According to a February 2005 survey by the American Journal of Obstetrics & Gynecology, 17 percent of accredited United States medical schools reported no formal education about abortion in clinical or preclinical years. About half offered a clinical experience for third-year and fourth-year students, but few students participated.
To address what they see as a lack of providers nationally due in part to limited education, members of the Medical Students for Choice organized the Reproductive Health Externships program. This is an opportunity for interested students to learn more about abortion, van Dis said.
Each intern works at various abortion providers in Minnesota, including Midwest Health Center for Women and Planned Parenthood in Minneapolis. As an intern this summer, Laura Melcher, co-president of Medical Students for Choice, said she shadowed physicians, did initial exams, pelvic exams and performed some parts of the surgical abortion procedure under close supervision. It was “hands-on,” Melcher said.
Despite challenges and difficult moments, Kolasa-Lenarz said much of her experience was rewarding.

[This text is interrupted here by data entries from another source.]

Lemma expand_splat x : valid_id x -> expand (splat_blob x) = [x].
Proof.
  unfold valid_id. intros Hx. destruct x as [[lo up] id]. cbn [snd] in Hx.
  unfold expand, splat_blob.
  cbn [firstSplat lastSplat lower upper fst snd].
  rewrite u64_small by (unfold is_u64; lia).
  replace (id + 1 - id) with 1 by lia.
  change (Z.to_nat 1) with 1%nat. cbn [seq map Z.of_nat].
  rewrite Z.add_0_r. reflexivity.
Qed.

Lemma expand_grow cur x :
  valid_id x -> firstSplat cur < lastSplat cur ->
  mergeable cur (splat_blob x) = true ->
  expand (grow cur) = expand cur ++ [x]
  /\ firstSplat (grow cur) < lastSplat (grow cur).
Proof.
  unfold valid_id. intros Hx Hcur Hm. destruct x as [[lo up] id]. cbn [snd] in Hx.
  unfold mergeable, splat_blob in Hm.
  cbn [firstSplat lastSplat lower upper fst snd] in Hm.
  apply andb_true_iff in Hm. destruct Hm as [Hm Hid].
  apply andb_true_iff in Hm. destruct Hm as [Hlo Hup].
  apply array3_eqb_eq in Hlo, Hup. apply Z.eqb_eq in Hid.
  unfold expand, grow. cbn [firstSplat lastSplat lower upper].
  rewrite u64_small by (unfold is_u64; lia).
  split; [| lia].
  replace (Z.to_nat (lastSplat cur + 1 - firstSplat cur))
    with (S (Z.to_nat (lastSplat cur - firstSplat cur))) by lia.
  rewrite seq_S, map_app. cbn [map Nat.add]. do 2 f_equal.
  rewrite Hlo, Hup. f_equal. lia.
Qed.

Lemma coalesce_from_expand todo :
  forall cur,
    Forall valid_id todo -> firstSplat cur < lastSplat cur ->
    concat (map expand (coalesce_from cur todo)) = expand cur ++ todo
    /\ Forall (fun b => firstSplat b < lastSplat b) (coalesce_from cur todo).
Proof.
  induction todo as [| x rest IH]; intros cur Hok Hcur; cbn [coalesce_from].
  - cbn. split; [reflexivity | repeat constructor; exact Hcur].
  - apply Forall_cons in Hok as [Hx Hrest].
    destruct (mergeable cur (splat_blob x)) eqn:Hm.
    + destruct (expand_grow cur x Hx Hcur Hm) as [He Hlt].
      destruct (IH (grow cur) Hrest Hlt) as [Hc Hall].
      split; [| exact Hall]. rewrite Hc, He, <- app_assoc. reflexivity.
    + assert (Hlt : firstSplat (splat_blob x) < lastSplat (splat_blob x)).
      { unfold valid_id in Hx. unfold splat_blob. cbn [firstSplat lastSplat].
        rewrite u64_small by (unfold is_u64; lia). lia. }
      destruct (IH (splat_blob x) Hrest Hlt) as [Hc Hall].
      split; [| constructor; assumption].
      cbn [map concat]. rewrite Hc, expand_splat by exact Hx. reflexivity.
Qed.

(** X13. The loop of [computeBlobsRange] over the splats of a subblock adds
    the blobs of a list that stands for exactly these splats, in order: each
    blob is a run of at least one splat with consecutive ids and the same
    buckets, and no blob could have been joined to the one before it. The
    number of blobs counted is the length of that list. *)
Theorem thread_blobs_runs (assertions : bool) (garbage : BlobInfo)
    (todo : list (array3 * array3 * Z)) :
  Forall valid_id todo ->
  exists blobs,
    thread_blobs assertions garbage todo
    = (let! data := addBlobs assertions [] garbage blobs in
       Ok (data, u64 (Z.of_nat (length blobs))))
    /\ concat (map expand blobs) = todo
    /\ Forall (fun b => firstSplat b < lastSplat b) blobs
    /\ separate blobs.
Proof.
  intros Hok. exists (coalesce todo).
  split; [apply thread_blobs_coalesce |].
  destruct todo as [| x rest]; cbn [coalesce].
  - repeat split. constructor.
  - apply Forall_cons in Hok as [Hx Hrest].
    assert (Hlt : firstSplat (splat_blob x) < lastSplat (splat_blob x)).
    { unfold valid_id in Hx. unfold splat_blob. cbn [firstSplat lastSplat].
      rewrite u64_small by (unfold is_u64; lia). lia. }
    destruct (coalesce_from_expand rest (splat_blob x) Hrest Hlt) as [Hc Hall].
    split; [| split; [exact Hall | apply coalesce_from_separate]].
    rewrite Hc, expand_splat by exact Hx. reflexivity.
Qed.
(** With nothing scripted every sample of the coarse instrument has the
    wavelength 9/2 and falls into the third bin, from 4 to 8.  After a
    first call of 500001 samples that bin holds more than the cap while the
    other bins are empty, and a second call of one sample makes it grow. *)
Lemma capped_bin_keeps_growing :
  exists s0 s1 s2 g1 g2 v1 v2,
    __init__ Scenario.coarse = Ok s0
    /\ run s0 Scenario.flood (rs_instance Scenario.idle) Scenario.idle
       = Ok (s1, g1)
    /\ _res_kernel s1 !! 2%nat = Some v1
    /\ (500000 < N.of_nat (length v1))%N
    /\ run s1 1 (rs_instance Scenario.idle) Scenario.idle = Ok (s2, g2)
    /\ _res_kernel s2 !! 2%nat = Some v2
    /\ (length v1 < length v2)%nat.
Proof.
  remember Scenario.flood as n eqn:Hn.
  destruct (__init__ Scenario.coarse) as [s0 | ex] eqn:Hinit;
    [| vm_compute in Hinit; discriminate].
  pose proof Hinit as Hs0. vm_compute in Hs0. injection Hs0 as Hs0.
  assert (Hbins : wavelength_bins s0 = [1; 2; 4; 8; 12])
    by (rewrite <- Hs0; reflexivity).
  assert (Hempty : _res_kernel s0 = ∅) by (rewrite <- Hs0; reflexivity).
  assert (Hacc : rvs_accept s0 = true)
    by (rewrite <- Hs0; vm_compute; reflexivity).
  destruct (idle_batch s0 Hacc) as (a & w & qv & rv & c & acc & e & j & Hb).
  assert (Hj : np.digitize j [1; 2; 4; 8; 12] = 3%nat).
  { pose proof (f_equal (fun b => match b with
                                  | Ok b => jittered_wavelengths b
                                  | Raise _ => []
                                  end) (Hb 1%nat)) as H1.
    rewrite <- Hs0 in H1. vm_compute in H1. injection H1 as <-.
    vm_compute. reflexivity. }
  assert (Hmono : np.monotonic (wavelength_bins s0) = true)
    by (rewrite Hbins; vm_compute; reflexivity).
  destruct (run_returns s0 n (rs_instance Scenario.idle) Scenario.idle
              Hacc Hmono) as (s1 & g1 & Hrun1).
  pose proof Hrun1 as Hrun1'.
  apply run_Ok in Hrun1'
    as (bm1 & Hbm1 & _ & _ & _ & _ & _ & _ & Hk1 & _ & Hcfg1).
  simpl check_random_state in Hbm1. rewrite Hb in Hbm1.
  apply Ok_inj in Hbm1. subst bm1. simpl in Hk1.
  rewrite Hempty, Hbins in Hk1.
  change (kernel_full ∅) with false in Hk1.
  rewrite !fmap_replicate, Hj in Hk1.
  assert (Hbin2 : _res_kernel s1 !! 2%nat = Some (replicate n (float32 qv))).
  { rewrite Hk1, update_kernel_lookup. simpl.
    rewrite fmap_replicate, mask_replicate, lookup_empty. simpl.
    now rewrite fmap_replicate. }
  assert (Hbin0 : _res_kernel s1 !! 0%nat = Some []).
  { rewrite Hk1, update_kernel_lookup. simpl.
    rewrite fmap_replicate, mask_replicate, lookup_empty. reflexivity. }
  assert (Hopen : kernel_full (_res_kernel s1) = false).
  { destruct (kernel_full (_res_kernel s1)) eqn:Hfull; [| reflexivity].
    apply kernel_full_spec in Hfull as [_ Hall].
    specialize (Hall _ _ Hbin0). simpl in Hall. unfold cap in Hall. lia. }
  pose proof (same_configuration_bins _ _ Hcfg1) as Hbins1.
  pose proof (same_configuration_accept _ _ Hcfg1) as Hacc1.
  rewrite Hbins1 in Hmono. rewrite Hacc in Hacc1. symmetry in Hacc1.
  destruct (run_returns s1 1 (rs_instance Scenario.idle) Scenario.idle
              Hacc1 Hmono) as (s2 & g2 & Hrun2).
  pose proof Hrun2 as Hrun2'.
  apply run_Ok in Hrun2'
    as (bm2 & Hbm2 & _ & _ & _ & _ & _ & _ & Hk2 & _ & _).
  simpl check_random_state in Hbm2.
  rewrite <- (sample_configuration s0 s1 1 _ Hcfg1), Hb in Hbm2.
  apply Ok_inj in Hbm2. subst bm2.
  simpl in Hk2. rewrite Hopen, <- Hbins1, Hbins in Hk2. rewrite Hj in Hk2.
  assert (Hbin2' : _res_kernel s2 !! 2%nat
                   = Some (float32 <$> (replicate n (float32 qv) ++ [qv]))).
  { rewrite Hk2, update_kernel_lookup. simpl. now rewrite Hbin2. }
  exists s0, s1, s2, g1, g2. eexists. eexists.
  split; [reflexivity |]. split; [exact Hrun1 |]. split; [exact Hbin2 |].
  split; [| split; [exact Hrun2 | split; [exact Hbin2' |]]].
  - rewrite length_replicate, Hn. unfold Scenario.flood.
    rewrite N2Nat.id. reflexivity.
  - rewrite length_fmap, length_app, length_replicate. simpl. lia.
Qed.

She tells a story of an Ecuadorian woman who came in on a Wednesday and was being deported the following Monday. She lived in a poor area in Ecuador, without the resources to perform the procedure, Kolasa-Lenarz said. The woman was not far enough along in her pregnancy to receive an abortion then, but the clinic had her return the following Saturday and performed the procedure before she left the country.
Jovanovich said this violates the Hippocratic Oath that doctors take to ensure ethicality, because physicians join the profession, “to protect life, not to destroy it.”
However, Steven Miles, a professor at the Center for Bioethics, said the oath does not speak against abortion and it is “essential that it be taught.”
“Politics should not dictate a medical school curriculum,” Miles said.
“It’s an important part of women’s health,” said Melcher, “it’s like any other procedure … you would not become an Obstetrician/Gynecologist and not be able to perform a hysterectomy and deliver a baby.”